Blog

How I manage my BibTeX references, and why I prefer not initializing first names

July 4, 2021

This is both a how-to guide, and a discussion of the rationale for some of my preferences.

I use BibTeX for compiling my bibliographic references when writing math papers in LaTeX. BibTeX, when used correctly, eases the burden of bibliographic management. For example, BibTeX automatically excludes uncited references and alphabetizes the entries.

Since a single paper can have a large number of references, it is useful to have a simple system to

Retrieve complete and accurate bibliographic records, and
Maintain consistency.

Here are some of my own processes and conventions, along with my rationale behind some of the choices. This blog post is not a beginner’s guide on BibTeX (here is a good guide). Rather, I focus on my own conventions and choices, specifically tailored for math research papers.

Include author names as they appear in the original publication

It is common practice to shorten first names to initials in references. I do not agree with this practice. In many Asian cultures, a large fraction of the population use a fairly small number of surnames (e.g., Wang, Li, Kim). So first name initialization can lead to ambiguity. Readers are also less likely to distinguish common names and associate them with specific individuals, leading to less recognition and exposure, and this can have an adverse effect especially on early-career academics.

(Aside) As a grad student, every once in a while I was sent some combinatorics paper to referee, but these papers weren’t exactly close to anything I worked on. Looking back, I think perhaps the editors had sometimes intended to ask the other Y. Zhao in combinatorics.

(Another aside) While we are on the topic of names, it’s also worth pointing out that Chinese surnames tend to cluster late in the alphabet. This creates an interesting effect when you scroll to the bottom of a math department directory.

Economists, like mathematicians, also have co-authorship alphabetized by default. A 2006 research paper by economics professors from Stanford and Caltech showed that faculty in top 35 U.S. economics departments “with earlier surname initials are significantly more likely to receive tenure at top ten economics departments, are significantly more likely to become fellows of the Econometric Society, and, to a lesser extent, are more likely to receive the Clark Medal and the Nobel Prize,” even after controlling for “country of origin, ethnicity, religion or departmental fixed effects.” The same effects were not observed in the psychology profession, where authorship is not alphabetized.

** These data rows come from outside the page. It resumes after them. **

(** * The claims *)

(** C1, as amended: for every list of well-formed entries with at least
    one value beginning with ["ssm://"], [ReplacedEnv] issues exactly one
    fetch call; its name list holds the parameter key of every such entry,
    one name per entry in input order, so a key referenced by several
    entries is repeated; the names are exactly the keys referenced. *)
Theorem C1_one_fetch_with_every_reference
    {Cause : Type} (rng : MapRange) (cli : ssmClient Cause)
    (envs : list string) :
  Forall well_formed envs ->
  (exists k key, has_sep k = false /\
                 entry_of k (ssmPrefix +:+ key) ∈ envs) ->
  fetch_calls (ReplacedEnv rng cli envs).1
    = [request_for (referenced_keys envs)] /\
  (forall key, key ∈ referenced_keys envs <->
     exists k, has_sep k = false /\ entry_of k (ssmPrefix +:+ key) ∈ envs) /\
  (forall pre k key post,
     envs = pre ++ entry_of k (ssmPrefix +:+ key) :: post ->
     has_sep k = false ->
     referenced_keys envs
       = referenced_keys pre ++ key :: referenced_keys post).
Proof.
  intros Hwf (k & key & Hk & Hin).
  assert (referenced_keys envs <> []) as Hne.
  { intros E. eapply referenced_keys_nil in E; [|exact Hk]. by apply E in Hin. }
  split; [|split].
  - by rewrite (ReplacedEnv_reference_trace _ _ _ Hwf Hne).
  - intros key'. apply elem_of_referenced_keys.
  - intros pre k' key' post -> Hk'.
    rewrite referenced_keys_app.
    change (entry_of k' (ssmPrefix +:+ key') :: post)
      with ([entry_of k' (ssmPrefix +:+ key')] ++ post).
    by rewrite referenced_keys_app, referenced_keys_marker.
Qed.

Lemma C1_witness :
  fetch_calls
    (ReplacedEnv listOrder (stubClient [("x", "sx"); ("y", "sy")] [])
       ["A=ssm://x"; "B=2"; "C=ssm://y"; "D=ssm://x"]).1
  = [request_for (referenced_keys ["A=ssm://x"; "B=2"; "C=ssm://y"; "D=ssm://x"])]
  /\ referenced_keys ["A=ssm://x"; "B=2"; "C=ssm://y"; "D=ssm://x"]
     = ["x"; "y"; "x"].
Proof.
  split; [|reflexivity].
  apply (C1_one_fetch_with_every_reference
           listOrder (stubClient [("x", "sx"); ("y", "sy")] [])
           ["A=ssm://x"; "B=2"; "C=ssm://y"; "D=ssm://x"]).
  - repeat constructor.
  - exists "A", "x". split; [reflexivity|]. by left.
Defined.
(** [Start] past the address event: the listener is bound, and what
    follows is the run of the group. *)
Lemma Start_group addr l input accepts peers w0 w1 :
  Start addr (inl l) input accepts peers [] w0 = (Blocked, w1) →
  listener w1 = Some l
  ∧ ∀ schedule,
      Start addr (inl l) input accepts peers schedule w0
      = let '(g, w') := groupRun peers schedule (group0 input accepts) w1 in (Wait g, w').
Proof.
  unfold Start. run_M.
  set (w := mkWorld (connMap w0) (Some l) (outEnv w0) (connEnv w0) (trace w0)).
  destruct (WriteString _ _ w) as [[[nn r1] b1] w2] eqn:EW.
  apply WriteString_spec in EW as ((_ & Hl1 & _) & _).
  destruct r1 as [e1|]; [done|].
  destruct (Flush b1 w2) as [[r2 b2] w3] eqn:EF.
  apply Flush_spec in EF as ((_ & Hl2 & _) & _).
  destruct r2 as [e2|]; [done|].
  cbn [groupRun]. run_M. intros [= <-]. split; [|done].
  rewrite Hl2, Hl1. done.
Qed.

(** Once a goroutine has put an error into the group, [Start] can return
    nothing else: it is still waiting, or it returns that error, which it
    does when every goroutine has returned. *)
Lemma Start_gerr addr l input accepts peers s1 s2 w0 w1 g w2 x :
  Start addr (inl l) input accepts peers [] w0 = (Blocked, w1) →
  groupRun peers s1 (group0 input accepts) w1 = (g, w2) →
  gerr g = Some x →
  ∃ g3 w3,
    groupRun peers (s1 ++ s2) (group0 input accepts) w1 = (g3, w3)
    ∧ gerr g3 = Some x
    ∧ Start addr (inl l) input accepts peers (s1 ++ s2) w0 = (Wait g3, w3)
    ∧ (∀ r, Wait g3 = Returned r → r = Some x)
    ∧ (ingress g3 = None → acceptor g3 = None → Forall (eq None) (handlers g3) →
       Wait g3 = Returned (Some x)).
Proof.
  intros [_ HS]%Start_group Hrun Hx.
  rewrite HS, groupRun_app, Hrun.
  pose proof (groupRun_gerr peers s2 g w2 x Hx) as Hx'.
  destruct (groupRun peers s2 g w2) as [g3 w3]. cbn [fst] in Hx'.
  exists g3, w3. split_and!; try done.
  - intros r [-> _]%Wait_Returned. done.
  - intros Hi Ha Hh. by rewrite Wait_all, Hx'.
Qed.

Lemma errOnce_default x gerr0 : errOnce gerr0 (Some x) = Some (default x gerr0).
Proof. by destruct gerr0. Qed.

(** The same, for the error that the pass [p] made in the state [g] puts
    into the group. *)
Lemma Start_pass addr l input accepts peers s1 p s2 w0 w1 g w2 g' w3 x :
  Start addr (inl l) input accepts peers [] w0 = (Blocked, w1) →
  groupRun peers s1 (group0 input accepts) w1 = (g, w2) →
  groupStep peers p g w2 = (g', w3) →
  gerr g' = Some x →
  groupRun peers (s1 ++ [p]) (group0 input accepts) w1 = (g', w3)
  ∧ ∃ g3 w4,
      groupRun peers (s1 ++ p :: s2) (group0 input accepts) w1 = (g3, w4)
      ∧ gerr g3 = Some x
      ∧ Start addr (inl l) input accepts peers (s1 ++ p :: s2) w0 = (Wait g3, w4)
      ∧ (∀ r, Wait g3 = Returned r → r = Some x)
      ∧ (ingress g3 = None → acceptor g3 = None → Forall (eq None) (handlers g3) →
         Wait g3 = Returned (Some x)).
Proof.
  intros HS Hrun Hstep Hx.
  assert (Hrun' : groupRun peers (s1 ++ [p]) (group0 input accepts) w1 = (g', w3)).
  { rewrite groupRun_app, Hrun. cbn [groupRun]. run_M. by rewrite Hstep. }
  split; [done|].
  rewrite (cons_middle p s1 s2), (assoc_L (++)).
  by eapply Start_gerr.
Qed.






(** C9, as amended: with the handler at the head of its loop (after the
    reads [pre]), a failing [Flush] of a receive event ends the handler
    with an error [fatal] that wraps the failure; a failing [WriteString]
    is logged as a warning and the loop goes on with the next read.  When
    no error is pending and the event fits the buffer, the first case is
    the only one: a write on the output stream that fails or is cut short
    ends the handler.  In a session ([Start] past the address event, the
    goroutines running in any order) the pass of a handler whose [Flush]
    fails ends that goroutine after its cleanup and puts [fatal] into the
    group, unless a goroutine has failed before; from then on, whatever
    the other goroutines do, the error of the group is [fatal], or the
    earlier one, and [Start] is in [g.Wait()] until every goroutine has
    returned and then returns that error. *)
Theorem egress_receive_failure port conn pre data rest w0 b w :
  outgoingLoop port conn NewWriter pre w0 = ((Blocked, b), w) →
  let line := encode (Receive port (TrimSpace data)) in
  let input := pre ++ (data, None) :: rest in
  (∀ nn e b1 w1,
     WriteString b line w = ((nn, Some e, b1), w1) →
     outgoingLoop port conn NewWriter input w0
     = outgoingLoop port conn b1 rest
         (mkWorld (connMap w1) (listener w1) (outEnv w1) (connEnv w1)
            (trace w1 ++ [Log "warn: failed to write data %s from %s: %s"
                              [AStr data; AConn conn; AErr e]])))
  ∧ (∀ nn b1 w1 e b2 w2,
       WriteString b line w = ((nn, None, b1), w1) →
       Flush b1 w1 = ((Some e, b2), w2) →
       let fatal := Errorf "error: failed to flush: %w" [] e in
       outgoingLoop port conn NewWriter input w0 = ((Returned (Some fatal), b2), w2)
       ∧ (handleOutgoing port conn input w0).1 = Returned (Some fatal))
  ∧ (∀ n oe env,
       err b = None → length line ≤ defaultBufSize →
       outEnv w = WPart n oe :: env → is_Some oe ∨ n < length line →
       ∃ e, (handleOutgoing port conn input w0).1
            = Returned (Some (Errorf "error: failed to flush: %w" [] e)))
  ∧ (∀ addr l stdin accepts peers s1 s2 i wa wb g ws bs nn b1 w1 e b2 w2,
       Start addr (inl l) stdin accepts peers [] wa = (Blocked, wb) →
       groupRun peers s1 (group0 stdin accepts) wb = (g, ws) →
       handlers g !! i = Some (Some (mkHandler port conn bs ((data, None) :: rest))) →
       WriteString bs line ws = ((nn, None, b1), w1) →
       Flush b1 w1 = ((Some e, b2), w2) →
       let fatal := Errorf "error: failed to flush: %w" [] e in
       ∃ g' g3 w4,
         groupRun peers (s1 ++ [PHandler i]) (group0 stdin accepts) wb
         = (g', (outgoingDeferred port conn b2 w2).2)
         ∧ handlers g' !! i = Some None
         ∧ gerr g' = Some (default fatal (gerr g))
         ∧ groupRun peers (s1 ++ PHandler i :: s2) (group0 stdin accepts) wb = (g3, w4)
         ∧ gerr g3 = Some (default fatal (gerr g))
         ∧ Start addr (inl l) stdin accepts peers (s1 ++ PHandler i :: s2) wa
           = (Wait g3, w4)
         ∧ (∀ r, Wait g3 = Returned r → r = Some (default fatal (gerr g)))
         ∧ (ingress g3 = None → acceptor g3 = None → Forall (eq None) (handlers g3) →
            Wait g3 = Returned (Some (default fatal (gerr g))))).
Proof.
  intros Hpre line input.
  assert (Hstep : outgoingLoop port conn NewWriter input w0
                  = outgoingLoop port conn b ((data, None) :: rest) w).
  { subst input. by rewrite outgoingLoop_app, Hpre. }
  assert (Hflush : ∀ nn b1 w1 e b2 w2,
            WriteString b line w = ((nn, None, b1), w1) →
            Flush b1 w1 = ((Some e, b2), w2) →
            outgoingLoop port conn NewWriter input w0
            = ((Returned (Some (Errorf "error: failed to flush: %w" [] e)), b2), w2)).
  { intros nn b1 w1 e b2 w2 HW HF. rewrite Hstep.
    cbn [outgoingLoop outgoingBody]. run_M.
    change (Sprintf3 prefixReceive port (TrimSpace data)) with line.
    by rewrite HW, HF. }
  split_and!.
  - intros nn e b1 w1 HW. rewrite Hstep. cbn [outgoingLoop outgoingBody]. run_M.
    change (Sprintf3 prefixReceive port (TrimSpace data)) with line.
    by rewrite HW.
  - intros nn b1 w1 e b2 w2 HW HF fatal. split.
    + by eapply Hflush.
    + eapply handleOutgoing_result. by eapply Hflush.
  - intros n oe env Hb Hfit Henv Hfail.
    apply outgoingLoop_spec in Hpre as (_ & Hidle & _).
    specialize (Hidle idle_NewWriter Hb).
    assert (HW : WriteString b line w = ((length line, None, mkWriter line None), w)).
    { rewrite WriteString_fits; [by rewrite Hidle|done|].
      unfold Available. rewrite Hidle. cbn [length]. by rewrite Nat.sub_0_r. }
    destruct (Flush_fails (mkWriter line None) w n oe env) as (e & b2 & w2 & HF);
      [done| |done|done|].
    { subst line. by destruct port. }
    exists e. eapply handleOutgoing_result. by eapply Hflush.
  - intros addr l stdin accepts peers s1 s2 i wa wb g ws bs nn b1 w1 e b2 w2
      HS Hrun Hh HW HF fatal.
    set (g' := mkGroup (ingress g) (acceptor g) (<[i := None]> (handlers g))
                 (Some (default fatal (gerr g)))).
    assert (Hpass : groupStep peers (PHandler i) g ws
                    = (g', (outgoingDeferred port conn b2 w2).2)).
    { unfold groupStep. rewrite Hh. cbn [hreads hport hconn hwriter].
      cbn [outgoingLoop outgoingBody]. run_M.
      change (Sprintf3 prefixReceive port (TrimSpace data)) with line.
      rewrite HW, HF.
      destruct (outgoingDeferred port conn b2 w2) as [[] w3].
      subst g'. by rewrite <- errOnce_default. }
    destruct (Start_pass addr l stdin accepts peers s1 (PHandler i) s2 wa wb g ws g' _
                (default fatal (gerr g)) HS Hrun Hpass eq_refl)
      as (Hrun' & g3 & w4 & Hrun3 & He3 & HS' & Hr & Hall).
    exists g', g3, w4. split_and!; try done.
    subst g'. cbn [handlers]. apply list_lookup_insert_eq.
    by apply lookup_lt_Some in Hh.
Qed.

To be clear, I am not at all advocating for abolishing the practice of ordering authors alphabetically. Quite the opposite. Ordering authors by contribution invites other conflicts and politics, which seems a lot worse. Ordering “randomly” doesn’t really make sense to me unless one can somehow enforce an independent random permutation of the authors every time the paper is read or mentioned. (End asides)

The practice of initializing first names was perhaps originally due to antiquated needs such as saving ink and space. Many journals still enforce it today in their house style.

(Example) First names are initialized not just in the references, but also sometimes in the author line, even in modern times. Up to the end of the 2006 volume, the highly regarded journal Geometric and Functional Analysis (GAFA) would typically initialize authors’ first names in the byline. There were occasional exceptions where the authors’ names were printed in full. For example, in the 2005 volume, exactly two out of 42 papers had the authors’ full names printed, and these were precisely the two papers (and only ones) having authors with Chinese names. It is likely that these authors requested to have their full names published.

When I first started writing math papers I followed what other papers did. But later on I realized that this practice does not make as much sense as I initially assumed it would. Nowadays, whenever I have control over my references (e.g., my arXiv uploads), I follow this rule:

Include author names as they appear in the original publication

Rationale and caveats:

Why not just always use full names? Not all authors actually want their initializations expanded. Some authors may have chosen a specific stylization of their pen name (e.g., J. K. Rowling), or some specific capitalization. Also, sometimes, it is difficult to look up their full names. It is not my role to guess (just as it would never be proper for me to permute the order of authors in a paper I am citing). Following how they write their own name on their paper is the simplest and most consistent practice.
Some authors may prefer to use different pseudonyms (or pen names) for different publications. I should not be “correcting” them. Some notable examples:
- Noga Alon published several papers under “A. Nilli.” Accompanying the discussion of one of such paper in Proofs from THE BOOK is a photo of a young girl with the caption “A. Nilli.”
- Victor Kac, after emmigrating from the Soviet Union, had to publish his work with his Soviet advisor Ernest Vinberg under the Italian pseudonyms Gatti and Viniberghi due to Soviet restrictions.
  (I learned this fact from another fascinating economics paper on the effect of the collapse of the Soviet Union on the productivity of American mathematicians.)
Amazingly, the AMS Mathematical Reviews (MathSciNet) actually knows about author pseudonyms to high accuracy, including the examples above. There is a manual painstaking process by the Math Reviews team to assign each author to the correct person.
In rare instances, the publisher makes a mistake in printing the authors’ names. For example, someone told me that a journal once erroneously expanded his name as the copy editor mistakenly thought that the author’s first name was provided in a shortened form, after the final galley proof was returned to the publisher (so that there was no further opportunity for the author to correct the last minute error introduced by the copy editor). This error arose from someone deciding how someone else’s name should be written.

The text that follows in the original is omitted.